━━━━━ Given entries
(** ** Taking a pull request out of its staging *)

Lemma staging_id_elem d pr j :
  j ∈ PullRequestMethods.staging_id d pr <->
  exists b s, PullRequest.batch_id pr = Some b /\ stagings d !! j = Some s /\
              Staging.active s = true /\ b ∈ Staging.batch_ids s.
Proof.
  unfold PullRequestMethods.staging_id. destruct (PullRequest.batch_id pr) as [b|].
  - rewrite list_elem_of_fmap. split.
    + intros ([k s] & -> & Hin). apply elem_of_map_to_list in Hin.
      apply map_lookup_filter_Some in Hin as [Hl [Ha Hb]]. simpl in *. eauto 10.
    + intros (b' & s & [= <-] & Hl & Ha & Hb). exists (j, s). split; [done|].
      apply elem_of_map_to_list, map_lookup_filter_Some. done.
  - split; [intros H; apply elem_of_nil in H; done|]. intros (? & ? & ? & _). done.
Qed.

Lemma unstage_spec percent i reason args d pr b brow :
  pull_requests d !! i = Some pr ->
  PullRequest.batch_id pr = Some b ->
  batch d !! b = Some brow ->
  let d' := PullRequestMethods.unstage percent i reason args d in
  (* the batch waits in no split *)
  (exists brow', batch d' !! b = Some brow' /\ Batch.split_id brow' = None) /\
  (* a split of this batch alone is deleted, a larger one stays *)
  (forall sid, Batch.split_id brow = Some sid ->
     if bool_decide (length (Stagings.split_batch_ids d sid) = 1%nat)
     then split d' !! sid = None
     else split d' = split d) /\
  (* the pull request is in no active staging *)
  PullRequestMethods.staging_id d' pr = [] /\
  (* its staging was cancelled, the others are as they were *)
  (forall j s, stagings d !! j = Some s ->
     exists s', stagings d' !! j = Some s' /\
       if Staging.active s && bool_decide (b ∈ Staging.batch_ids s)
       then Staging.state s' = "cancelled" /\ Staging.active s' = false /\
            Staging.reason s' =
              Some (percent ("%s " +:+ reason) (pr_display_name d i :: args))
       else s' = s) /\
  pull_requests d' = pull_requests d /\
  (* the batches keep their other columns *)
  (forall b', Batch.skipchecks <$> batch d' !! b' = Batch.skipchecks <$> batch d !! b') /\
  (forall b', Batch.merge_date <$> batch d' !! b' = Batch.merge_date <$> batch d !! b').
Proof.
  intros Hi Hb Hbrow d'.
  set (d1 := match PullRequests.batch_of d pr ≫= Batch.split_id with
             | Some sid =>
               if bool_decide (length (Stagings.split_batch_ids d sid) = 1%nat)
               then PullRequestMethods.unlink_split sid d
               else PullRequestMethods.batch_update (PullRequest.batch_id pr)
                      (Batch.set_split_id None) d
             | None => PullRequestMethods.batch_update (PullRequest.batch_id pr)
                         (Batch.set_split_id None) d
             end).
  assert (Hd' : d' = (Stagings.cancel percent (PullRequestMethods.staging_id d1 pr)
                        ("%s " +:+ reason) (pr_display_name d1 i :: args) d1).1).
  { unfold d', PullRequestMethods.unstage. rewrite Hi. reflexivity. }
  assert (Hbo : PullRequests.batch_of d pr ≫= Batch.split_id = Batch.split_id brow).
  { unfold PullRequests.batch_of. rewrite Hb. simpl. rewrite Hbrow. done. }
  assert (H1 : stagings d1 = stagings d /\ pull_requests d1 = pull_requests d /\
               repository d1 = repository d /\
               (forall b', Batch.skipchecks <$> batch d1 !! b'
                           = Batch.skipchecks <$> batch d !! b') /\
               (forall b', Batch.merge_date <$> batch d1 !! b'
                           = Batch.merge_date <$> batch d !! b') /\
               (exists brow', batch d1 !! b = Some brow' /\ Batch.split_id brow' = None) /\
               (forall sid, Batch.split_id brow = Some sid ->
                  if bool_decide (length (Stagings.split_batch_ids d sid) = 1%nat)
                  then split d1 !! sid = None
                  else split d1 = split d)).
  { unfold d1. rewrite Hbo, Hb.
    assert (Hreset : exists brow',
              batch (PullRequestMethods.batch_update (Some b) (Batch.set_split_id None) d) !! b
              = Some brow' /\ Batch.split_id brow' = None).
    { simpl. rewrite lookup_alter_eq, Hbrow. simpl. eauto. }
    assert (Hkeep : forall {A} (col : Batch.row -> A),
              (forall v r, col (Batch.set_split_id v r) = col r) ->
              (forall sid b', col <$> batch (PullRequestMethods.unlink_split sid d) !! b'
                              = col <$> batch d !! b') /\
              (forall b', col <$> batch (PullRequestMethods.batch_update (Some b)
                                           (Batch.set_split_id None) d) !! b'
                          = col <$> batch d !! b')).
    { intros A col Hcol. split.
      - intros sid b'. unfold PullRequestMethods.unlink_split. simpl.
        rewrite lookup_fmap. destruct (batch d !! b') as [x|]; [|done]. simpl.
        case_bool_decide; [rewrite Hcol|]; done.
      - intros b'. simpl. destruct (decide (b = b')) as [->|Hne].
        + rewrite lookup_alter_eq. destruct (batch d !! b'); [|done]. simpl.
          rewrite Hcol. done.
        + rewrite lookup_alter_ne by done. done. }
    destruct (Hkeep _ Batch.skipchecks (fun _ _ => eq_refl)) as [Ks1 Ks2].
    destruct (Hkeep _ Batch.merge_date (fun _ _ => eq_refl)) as [Km1 Km2].
    clear Hkeep.
    destruct (Batch.split_id brow) as [sid|] eqn:Hsid.
    - case_bool_decide as Hlen.
      + repeat split; try done.
        * unfold PullRequestMethods.unlink_split. simpl. rewrite lookup_fmap, Hbrow. simpl.
          rewrite Hsid, bool_decide_eq_true_2 by done. eauto.
        * intros sid' [= <-]. rewrite bool_decide_eq_true_2 by done.
          unfold PullRequestMethods.unlink_split. simpl. apply lookup_delete_eq.
      + repeat split; try done.
        intros sid' [= <-]. rewrite bool_decide_eq_false_2 by done. done.
    - repeat split; try done. }
  destruct H1 as (Hst1 & Hpr1 & Hrepo1 & Hsk1 & Hmd1 & Hbatch1 & Hsplit1).
  assert (Hname : pr_display_name d1 i = pr_display_name d i).
  { unfold pr_display_name, repository_name. rewrite Hpr1, Hrepo1. done. }
  destruct (cancel_spec percent (PullRequestMethods.staging_id d1 pr)
              ("%s " +:+ reason) (pr_display_name d1 i :: args) d1) as (Hs & _ & Hl).
  rewrite <- Hd' in Hs, Hl.
  destruct Hs as (S1&S2&S3&S4&S5&S6&S7&S8&S9&S10&S11&S12).
  assert (Hrows : forall j s, stagings d !! j = Some s ->
     exists s', stagings d' !! j = Some s' /\
       if Staging.active s && bool_decide (b ∈ Staging.batch_ids s)
       then Staging.state s' = "cancelled" /\ Staging.active s' = false /\
            Staging.reason s' =
              Some (percent ("%s " +:+ reason) (pr_display_name d i :: args)) /\
            Staging.batch_ids s' = Staging.batch_ids s
       else s' = s).
  { intros j s Hj. rewrite <- Hst1 in Hj. destruct (Hl j s Hj) as (s' & Hs' & H).
    exists s'. split; [exact Hs'|].
    assert (Heq : bool_decide (j ∈ PullRequestMethods.staging_id d1 pr) && Staging.active s
                  = Staging.active s && bool_decide (b ∈ Staging.batch_ids s)).
    { destruct (Staging.active s) eqn:Ha; [|rewrite andb_false_r; done].
      rewrite andb_true_r. cbn [andb]. apply bool_decide_ext.
      rewrite staging_id_elem. split.
      - intros (b' & s0 & Hb' & Hs0 & _ & Hin). congruence.
      - intros Hin. exists b, s. done. }
    rewrite Heq in H. destruct (Staging.active s && bool_decide _); [|done].
    destruct H as (?&?&?&?&_). rewrite <- Hname. done. }
  split; [rewrite S7; exact Hbatch1|].
  split; [intros sid Hsid; specialize (Hsplit1 sid Hsid); rewrite S9; exact Hsplit1|].
  split.
  { apply list_empty_elem. intros j Hj. apply staging_id_elem in Hj
      as (b' & s' & Hb' & Hs' & Ha' & Hin'). assert (b' = b) as -> by congruence.
    destruct (stagings d !! j) as [s|] eqn:Hsj.
    - destruct (Hrows j s Hsj) as (s'' & Hs'' & H). assert (s'' = s') as -> by congruence.
      destruct (Staging.active s && bool_decide (b ∈ Staging.batch_ids s)) eqn:Hc.
      + destruct H as (_ & Hinact & _). congruence.
      + subst s'. rewrite Ha', bool_decide_eq_true_2 in Hc by done. done.
    - rewrite <- Hst1 in Hsj. unfold Stagings.cancel in Hd'.
      destruct (List.filter _ (PullRequestMethods.staging_id d1 pr)) eqn:Hf.
      + simpl in Hd'. subst d'. congruence.
      + cbn [fst] in Hd'. rewrite Hd', write_other in Hs'; [congruence|].
        rewrite <- Hf, filter_active_elem. unfold Stagings.is_active. rewrite Hsj.
        intros [_ ?]. done. }
  split.
  { intros j s Hj. destruct (Hrows j s Hj) as (s' & Hs' & H). exists s'.
    split; [exact Hs'|]. destruct (Staging.active s && bool_decide _); [|done].
    destruct H as (?&?&?&_). done. }
  split; [congruence|].
  split; intros b'; rewrite S7; [apply Hsk1|apply Hmd1].
Qed.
━━━━━━━━━━
_Problem details_. Copy out each line of the records that holds the string "PullRequests".

_Answer space_.
  set (d1 := match PullRequests.batch_of d pr ≫= Batch.split_id with
  assert (Hbo : PullRequests.batch_of d pr ≫= Batch.split_id = Batch.split_id brow).
  { unfold PullRequests.batch_of. rewrite Hb. simpl. rewrite Hbrow. done. }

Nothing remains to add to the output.